> Work item
Count up the lines below that include the string "holding" and report the number by itself.

> Supplied records
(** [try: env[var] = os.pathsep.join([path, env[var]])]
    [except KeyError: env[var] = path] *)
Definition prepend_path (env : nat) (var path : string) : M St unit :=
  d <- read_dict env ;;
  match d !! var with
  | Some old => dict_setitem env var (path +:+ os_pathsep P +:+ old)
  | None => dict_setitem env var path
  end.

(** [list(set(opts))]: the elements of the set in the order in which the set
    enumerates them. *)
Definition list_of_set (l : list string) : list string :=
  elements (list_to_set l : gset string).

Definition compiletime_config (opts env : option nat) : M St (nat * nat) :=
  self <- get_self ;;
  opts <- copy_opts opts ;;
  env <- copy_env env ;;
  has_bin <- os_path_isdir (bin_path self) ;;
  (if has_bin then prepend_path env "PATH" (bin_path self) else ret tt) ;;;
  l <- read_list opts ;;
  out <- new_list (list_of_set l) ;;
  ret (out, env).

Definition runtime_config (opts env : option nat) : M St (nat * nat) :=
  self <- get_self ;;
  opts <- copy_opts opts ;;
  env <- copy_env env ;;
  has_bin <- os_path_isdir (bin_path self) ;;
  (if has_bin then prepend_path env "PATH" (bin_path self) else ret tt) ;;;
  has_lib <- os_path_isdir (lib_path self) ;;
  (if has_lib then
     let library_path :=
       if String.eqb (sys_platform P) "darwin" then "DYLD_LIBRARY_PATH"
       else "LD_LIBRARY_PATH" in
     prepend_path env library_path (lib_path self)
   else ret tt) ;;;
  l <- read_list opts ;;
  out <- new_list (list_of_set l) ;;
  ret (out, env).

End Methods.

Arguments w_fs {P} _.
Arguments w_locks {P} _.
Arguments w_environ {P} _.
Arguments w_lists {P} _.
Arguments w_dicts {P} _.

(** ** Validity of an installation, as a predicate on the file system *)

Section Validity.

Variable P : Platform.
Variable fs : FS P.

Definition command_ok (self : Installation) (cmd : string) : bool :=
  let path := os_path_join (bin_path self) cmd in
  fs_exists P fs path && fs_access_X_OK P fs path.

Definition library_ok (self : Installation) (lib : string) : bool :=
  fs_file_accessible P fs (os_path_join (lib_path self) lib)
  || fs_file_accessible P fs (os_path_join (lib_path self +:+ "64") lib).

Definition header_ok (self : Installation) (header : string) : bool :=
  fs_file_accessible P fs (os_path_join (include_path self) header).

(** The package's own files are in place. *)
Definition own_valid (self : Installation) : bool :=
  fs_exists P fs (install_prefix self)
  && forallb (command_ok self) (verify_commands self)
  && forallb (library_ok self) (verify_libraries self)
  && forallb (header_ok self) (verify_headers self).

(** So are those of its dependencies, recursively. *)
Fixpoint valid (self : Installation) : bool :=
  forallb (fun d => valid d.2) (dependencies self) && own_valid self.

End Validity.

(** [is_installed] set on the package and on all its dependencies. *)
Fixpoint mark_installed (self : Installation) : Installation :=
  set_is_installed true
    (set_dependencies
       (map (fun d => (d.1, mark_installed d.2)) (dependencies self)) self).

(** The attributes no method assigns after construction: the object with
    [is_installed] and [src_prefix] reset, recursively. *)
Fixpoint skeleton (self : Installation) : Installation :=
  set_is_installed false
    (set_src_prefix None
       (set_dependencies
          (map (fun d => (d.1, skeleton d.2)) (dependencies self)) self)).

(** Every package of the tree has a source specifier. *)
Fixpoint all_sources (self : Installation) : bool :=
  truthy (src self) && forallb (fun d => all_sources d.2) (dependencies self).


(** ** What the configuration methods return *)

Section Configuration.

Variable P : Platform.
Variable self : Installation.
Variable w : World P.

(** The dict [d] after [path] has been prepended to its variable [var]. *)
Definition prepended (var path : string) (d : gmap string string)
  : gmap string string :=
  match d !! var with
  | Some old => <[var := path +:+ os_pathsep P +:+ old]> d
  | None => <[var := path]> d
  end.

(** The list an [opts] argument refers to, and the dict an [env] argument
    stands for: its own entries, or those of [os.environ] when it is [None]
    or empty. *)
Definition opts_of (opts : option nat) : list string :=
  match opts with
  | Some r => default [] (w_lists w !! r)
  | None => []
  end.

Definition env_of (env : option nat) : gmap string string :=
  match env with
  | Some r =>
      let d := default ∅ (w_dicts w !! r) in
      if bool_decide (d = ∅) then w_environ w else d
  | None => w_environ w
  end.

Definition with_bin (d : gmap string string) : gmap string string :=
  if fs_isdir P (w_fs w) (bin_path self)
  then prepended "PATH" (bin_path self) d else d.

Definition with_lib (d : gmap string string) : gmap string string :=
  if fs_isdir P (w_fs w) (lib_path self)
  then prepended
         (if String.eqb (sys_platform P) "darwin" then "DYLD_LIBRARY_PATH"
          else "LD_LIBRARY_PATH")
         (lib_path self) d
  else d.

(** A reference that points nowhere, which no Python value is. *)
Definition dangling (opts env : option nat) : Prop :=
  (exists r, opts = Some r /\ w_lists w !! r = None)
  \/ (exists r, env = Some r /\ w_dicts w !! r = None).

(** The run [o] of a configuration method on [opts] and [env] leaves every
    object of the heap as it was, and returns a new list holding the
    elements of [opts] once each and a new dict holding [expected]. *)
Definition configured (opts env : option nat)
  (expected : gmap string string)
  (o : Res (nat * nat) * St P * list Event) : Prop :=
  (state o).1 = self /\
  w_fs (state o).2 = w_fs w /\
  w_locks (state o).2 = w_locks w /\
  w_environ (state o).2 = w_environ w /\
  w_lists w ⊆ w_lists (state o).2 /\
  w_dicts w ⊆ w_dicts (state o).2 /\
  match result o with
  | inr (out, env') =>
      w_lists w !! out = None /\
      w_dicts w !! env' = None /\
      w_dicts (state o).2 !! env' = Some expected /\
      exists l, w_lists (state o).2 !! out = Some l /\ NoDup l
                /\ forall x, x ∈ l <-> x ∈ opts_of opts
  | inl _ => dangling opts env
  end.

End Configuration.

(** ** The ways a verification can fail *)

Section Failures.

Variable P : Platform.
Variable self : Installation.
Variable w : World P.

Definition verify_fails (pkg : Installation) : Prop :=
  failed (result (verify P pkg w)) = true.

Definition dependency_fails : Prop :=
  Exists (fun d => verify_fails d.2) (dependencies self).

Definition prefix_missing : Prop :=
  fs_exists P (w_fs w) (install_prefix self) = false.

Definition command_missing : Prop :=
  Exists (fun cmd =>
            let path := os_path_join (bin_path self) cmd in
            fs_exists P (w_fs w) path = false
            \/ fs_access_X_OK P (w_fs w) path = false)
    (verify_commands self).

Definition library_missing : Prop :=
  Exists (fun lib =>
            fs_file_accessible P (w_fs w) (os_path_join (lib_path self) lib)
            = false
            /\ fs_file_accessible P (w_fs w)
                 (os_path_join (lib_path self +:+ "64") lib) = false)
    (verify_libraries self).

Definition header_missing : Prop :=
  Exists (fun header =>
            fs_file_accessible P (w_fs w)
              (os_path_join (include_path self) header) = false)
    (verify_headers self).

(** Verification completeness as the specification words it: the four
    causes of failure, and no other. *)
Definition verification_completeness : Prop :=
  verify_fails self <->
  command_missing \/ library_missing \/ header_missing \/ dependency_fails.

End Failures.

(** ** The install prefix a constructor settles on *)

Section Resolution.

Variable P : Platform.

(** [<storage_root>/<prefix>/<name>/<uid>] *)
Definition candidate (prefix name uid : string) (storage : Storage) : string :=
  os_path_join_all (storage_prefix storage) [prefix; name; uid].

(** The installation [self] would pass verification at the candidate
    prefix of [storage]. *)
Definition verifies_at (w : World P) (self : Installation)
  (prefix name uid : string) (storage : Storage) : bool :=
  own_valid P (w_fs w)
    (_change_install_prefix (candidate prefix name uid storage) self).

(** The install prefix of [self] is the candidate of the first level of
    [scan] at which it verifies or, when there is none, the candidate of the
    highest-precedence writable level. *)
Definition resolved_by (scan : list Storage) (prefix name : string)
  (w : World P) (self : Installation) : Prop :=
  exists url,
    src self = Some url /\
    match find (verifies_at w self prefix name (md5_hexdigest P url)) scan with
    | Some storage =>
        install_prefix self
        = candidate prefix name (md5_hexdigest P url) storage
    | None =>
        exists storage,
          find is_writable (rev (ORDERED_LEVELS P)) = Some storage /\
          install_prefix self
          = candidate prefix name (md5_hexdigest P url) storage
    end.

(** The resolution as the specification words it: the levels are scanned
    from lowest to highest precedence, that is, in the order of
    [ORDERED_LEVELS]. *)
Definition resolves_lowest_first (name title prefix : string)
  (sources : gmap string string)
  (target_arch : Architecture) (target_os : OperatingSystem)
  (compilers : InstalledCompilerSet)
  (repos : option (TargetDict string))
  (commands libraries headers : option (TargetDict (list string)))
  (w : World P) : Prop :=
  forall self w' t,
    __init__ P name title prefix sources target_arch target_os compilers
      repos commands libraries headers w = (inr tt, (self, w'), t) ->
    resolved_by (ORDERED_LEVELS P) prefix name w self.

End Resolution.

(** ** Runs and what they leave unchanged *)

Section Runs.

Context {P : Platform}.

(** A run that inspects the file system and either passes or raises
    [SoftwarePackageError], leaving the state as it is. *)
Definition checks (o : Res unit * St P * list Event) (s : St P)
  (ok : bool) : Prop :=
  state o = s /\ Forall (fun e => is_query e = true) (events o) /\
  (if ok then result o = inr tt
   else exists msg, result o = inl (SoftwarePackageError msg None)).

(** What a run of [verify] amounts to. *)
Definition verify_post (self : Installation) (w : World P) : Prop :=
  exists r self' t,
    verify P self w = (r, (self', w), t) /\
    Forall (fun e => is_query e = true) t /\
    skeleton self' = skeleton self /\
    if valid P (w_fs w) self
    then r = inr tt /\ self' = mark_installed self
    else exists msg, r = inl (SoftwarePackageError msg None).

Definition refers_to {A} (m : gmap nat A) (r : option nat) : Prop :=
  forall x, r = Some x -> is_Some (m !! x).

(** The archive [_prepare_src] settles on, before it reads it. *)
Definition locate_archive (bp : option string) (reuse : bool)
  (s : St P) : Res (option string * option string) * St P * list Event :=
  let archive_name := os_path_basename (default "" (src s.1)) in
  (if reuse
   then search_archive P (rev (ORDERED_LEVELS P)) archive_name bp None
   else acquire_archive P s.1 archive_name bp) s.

--

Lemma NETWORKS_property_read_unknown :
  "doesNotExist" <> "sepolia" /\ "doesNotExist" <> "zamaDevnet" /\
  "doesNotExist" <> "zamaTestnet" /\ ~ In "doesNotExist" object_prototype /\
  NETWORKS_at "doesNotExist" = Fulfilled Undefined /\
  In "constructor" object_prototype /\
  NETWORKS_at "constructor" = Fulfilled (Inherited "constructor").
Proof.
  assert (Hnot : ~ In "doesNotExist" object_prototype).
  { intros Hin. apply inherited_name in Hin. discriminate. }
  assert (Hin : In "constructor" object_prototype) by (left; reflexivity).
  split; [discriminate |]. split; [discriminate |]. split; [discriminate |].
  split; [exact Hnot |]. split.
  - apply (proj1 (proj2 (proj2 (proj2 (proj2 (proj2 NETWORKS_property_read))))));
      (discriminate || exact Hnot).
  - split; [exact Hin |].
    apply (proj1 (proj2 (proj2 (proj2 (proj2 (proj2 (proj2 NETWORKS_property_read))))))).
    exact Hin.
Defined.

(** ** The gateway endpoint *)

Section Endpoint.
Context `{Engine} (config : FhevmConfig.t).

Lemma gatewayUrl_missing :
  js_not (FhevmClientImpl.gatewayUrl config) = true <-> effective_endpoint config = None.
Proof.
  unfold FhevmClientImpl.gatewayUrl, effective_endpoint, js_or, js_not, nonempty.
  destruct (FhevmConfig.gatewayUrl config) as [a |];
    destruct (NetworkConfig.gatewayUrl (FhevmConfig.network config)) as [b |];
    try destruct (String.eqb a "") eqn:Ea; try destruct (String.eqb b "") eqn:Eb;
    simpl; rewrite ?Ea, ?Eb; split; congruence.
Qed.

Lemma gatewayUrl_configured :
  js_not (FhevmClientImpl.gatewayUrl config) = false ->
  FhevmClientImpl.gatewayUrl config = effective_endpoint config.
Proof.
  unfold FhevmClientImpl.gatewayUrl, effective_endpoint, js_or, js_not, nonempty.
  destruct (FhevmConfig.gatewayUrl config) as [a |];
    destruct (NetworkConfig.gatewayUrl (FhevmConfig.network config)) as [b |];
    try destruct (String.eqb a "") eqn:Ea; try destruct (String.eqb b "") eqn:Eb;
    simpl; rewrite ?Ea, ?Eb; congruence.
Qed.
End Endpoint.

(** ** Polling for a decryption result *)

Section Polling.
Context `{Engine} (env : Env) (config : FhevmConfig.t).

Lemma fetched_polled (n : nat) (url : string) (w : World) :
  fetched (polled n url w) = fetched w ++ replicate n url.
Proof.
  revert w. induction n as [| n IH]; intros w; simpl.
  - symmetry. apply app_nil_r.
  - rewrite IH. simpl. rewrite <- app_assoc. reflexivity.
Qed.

> Answer box
2